Glooscap the man becomes Gloucester the town. By sound, by sonar echo, by necessity. Olson, writing about his childhood and his father, the Worcester mailman, calls the story Stocking Cap. With some hope of payment, he sent it to the New Yorker in February 1948. It was rejected. Glooscap, Stocking Cap. A nod to elective Swedish ancestors, to Vikings. Cutting holes in the ice, winter fishing: father and son. I loved the old photograph used on the cover of Olsons memoir, The Post Office: that stern, bulb-headed baby emerging from a sack of letters, hard against his fathers racing heart. Two figures from a race of huge, raw-boned immigrants, studio-captured against a painted pond, a forest clearing. I wanted it to be so. I needed a new mythology to shield against the sense of loss and hanging dread inherent in the invasion and dissolution of my familiar London ground; forty years learning where to walk and a few months to lose it all. Go back then into uncertainty, ocean-venturing exchanges. Ed Dorn, one of the sharpest and most independent of Olsons Black Mountain students, and just about the only one who bothered to graduate, characterized Gloucester as somewhere settled by people from remote islands who knew how to build fences and stone walls. Thats one reason why New England is really there, he said.

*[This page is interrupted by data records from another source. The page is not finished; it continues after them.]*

(* ===== verification/FeSpec.v ===== *)
(** The field operations of Ed25519 compute modulo 2^255 - 19.

    [felem c f v]: the element [f] stands for [v], its limbs within [c] 64ths of
    half their width.  Products give [c = 65]; a sum adds the bounds of its
    terms; products accept up to 211, that is 1.65 times the width as their
    comments say, and the encoder 200, above the 140 of its
    comment, since the check of ge_montx_to_p3 passes it more. *)

From Stdlib Require Import Setoid Morphisms.
From S2P Require Import Prelude Buffer Limbs Donna DonnaField DonnaBytes DonnaLadder Scalar ScalarSpec Fe.
Import Donna Fe.
Local Open Scope limb_scope.

Definition fe_bound (c : Z) : list Z :=
  [c * 2 ^ 19; c * 2 ^ 18; c * 2 ^ 19; c * 2 ^ 18; c * 2 ^ 19;
   c * 2 ^ 18; c * 2 ^ 19; c * 2 ^ 18; c * 2 ^ 19; c * 2 ^ 18].
Definition felem (c : Z) (f : fe) (v : Z) : Prop := Forall2 within (fe_bound c) f ∧ eval f =ₚ v.

(** Bounds may grow. *)
Lemma bounds_weaken B B' l : Forall2 within B l → Forall2 Z.le B B' → Forall2 within B' l.
Proof.
  intros H. revert B'. induction H as [|b x B l Hx _ IH]; intros B' HB.
  - by apply Forall2_nil_inv_l in HB as ->.
  - apply Forall2_cons_inv_l in HB as (b' & B1 & Hb & HB & ->).
    apply Forall2_cons_2; [by eapply within_weaken|by apply IH].
Qed.
Lemma felem_weaken c d f v : felem c f v → c <= d → felem d f v.
Proof.
  intros [HB E] Hcd. split; [|done]. eapply bounds_weaken; [exact HB|].
  repeat (apply Forall2_cons_2; [lia|]). apply Forall2_nil_2.
Qed.
#[export] Instance felem_proper c f : Proper (eqp ==> iff) (felem c f).
Proof. intros u v E. unfold felem. by rewrite E. Qed.
(* ===== verification/GeBase.v ===== *)
(** The tables of Ed25519: base.h, base2.h, d.h, d2.h and sqrtm1.h.

    The types of group elements of ge.h are here as well, since the tables hold
    them. *)

From S2P Require Import Prelude Limbs Fe.
Import Fe.

(** * ge.h *)

Record ge_p2 := GeP2 { p2_X : fe; p2_Y : fe; p2_Z : fe }.
Record ge_p3 := GeP3 { p3_X : fe; p3_Y : fe; p3_Z : fe; p3_T : fe }.
Record ge_p1p1 := GeP1p1 { p1_X : fe; p1_Y : fe; p1_Z : fe; p1_T : fe }.
Record ge_precomp := GePrecomp { yplusx : fe; yminusx : fe; xy2d : fe }.
Record ge_cached := GeCached { YplusX : fe; YminusX : fe; c_Z : fe; T2d : fe }.

(** * d.h, d2.h, sqrtm1.h *)

Definition fe_d : fe := [-10913610; 13857413; -15372611; 6949391; 114729; -8787816; -6275908; -3247719; -18696448; -12055116].
Definition fe_d2 : fe := [-21827239; -5839606; -30745221; 13898782; 229458; 15978800; -12551817; -6495438; 29715968; 9444199].
Definition fe_sqrtm1 : fe := [-32595792; -7943725; 9377950; 3500415; 12389472; -272473; -25146209; -2005654; 326686; 11406482].

(** * base2.h *)

Definition Bi : list ge_precomp :=
  [GePrecomp [25967493; -14356035; 29566456; 3660896; -12694345; 4014787; 27544626; -11754271; -6079156; 2047605]
      [-12545711; 934262; -2722910; 3049990; -727428; 9406986; 12720692; 5043384; 19500929; -15469378]
      [-8738181; 4489570; 9688441; -14785194; 10184609; -12363380; 29287919; 11864899; -24514362; -4438546];
   GePrecomp [15636291; -9688557; 24204773; -7912398; 616977; -16685262; 27787600; -14772189; 28944400; -1550024]
      [16568933; 4717097; -11556148; -1102322; 15682896; -11807043; 16354577; -11775962; 7689662; 11199574]
      [30464156; -5976125; -11779434; -15670865; 23220365; 15915852; 7512774; 10017326; -17749093; -9920357];
   GePrecomp [10861363; 11473154; 27284546; 1981175; -30064349; 12577861; 32867885; 14515107; -15438304; 10819380]
      [4708026; 6336745; 20377586; 9066809; -11272109; 6594696; -25653668; 12483688; -12668491; 5581306]
      [19563160; 16186464; -29386857; 4097519; 10237984; -4348115; 28542350; 13850243; -23678021; -15815942];
   GePrecomp [5153746; 9909285; 1723747; -2777874; 30523605; 5516873; 19480852; 5230134; -23952439; -15175766]
      [-30269007; -3463509; 7665486; 10083793; 28475525; 1649722; 20654025; 16520125; 30598449; 7715701]
      [28881845; 14381568; 9657904; 3680757; -20181635; 7843316; -31400660; 1370708; 29794553; -1409300];
   GePrecomp [-22518993; -6692182; 14201702; -8745502; -23510406; 8844726; 18474211; -1361450; -13062696; 13821877]
      [-6455177; -7839871; 3374702; -4740862; -27098617; -10571707; 31655028; -7212327; 18853322; -14220951]
      [4566830; -12963868; -28974889; -12240689; -7602672; -2830569; -8514358; -10431137; 2207753; -3209784];
   GePrecomp [-25154831; -4185821; 29681144; 7868801; -6854661; -9423865; -12437364; -663000; -31111463; -16132436]
      [25576264; -2703214; 7349804; -11814844; 16472782; 9300885; 3844789; 15725684; 171356; 6466918]
      [23103977; 13316479; 9739013; -16149481; 817875; -15038942; 8965339; -14088058; -30714912; 16193877];
   GePrecomp [-33521811; 3180713; -2394130; 14003687; -16903474; -16270840; 17238398; 4729455; -18074513; 9256800]
      [-25182317; -4174131; 32336398; 5036987; -21236817; 11360617; 22616405; 9761698; -19827198; 630305]
      [-13720693; 2639453; -24237460; -7406481; 9494427; -5774029; -6554551; -15960994; -2449256; -14291300];
   GePrecomp [-3151181; -5046075; 9282714; 6866145; -31907062; -863023; -18940575; 15033784; 25105118; -7894876]
      [-24326370; 15950226; -31801215; -14592823; -11662737; -5090925; 1573892; -2625887; 2198790; -15804619]
      [-3099351; 10324967; -2241613; 7453183; -5446979; -2735503; -13812022; -16236442; -32461234; -12290683]].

Its a tough one, Olson replied, laying out the American West as Dorns field of study. One things sure: economics as politics as money is a gone bird.
All poetry, a now-obsolete (and stronger for that) form, Dorn suggested, derived from TheIliad or TheOdyssey. Either we stay put, dig in, battle with our gods, or we move, drift, detour: move for the sake of moving. Jack Kerouacs On the Road is precisely what it says: it goes on as long as the roll of paper lasts. Olson was formidable in combining the two archetypal sources: he excavated the particulars of his adopted town and he contemplated the restless sea. Without leaving his high window, he would drive off spleen by charting the madness of those who ventured on the watery part of the world. He began with Herman Melville. Curse me with truth.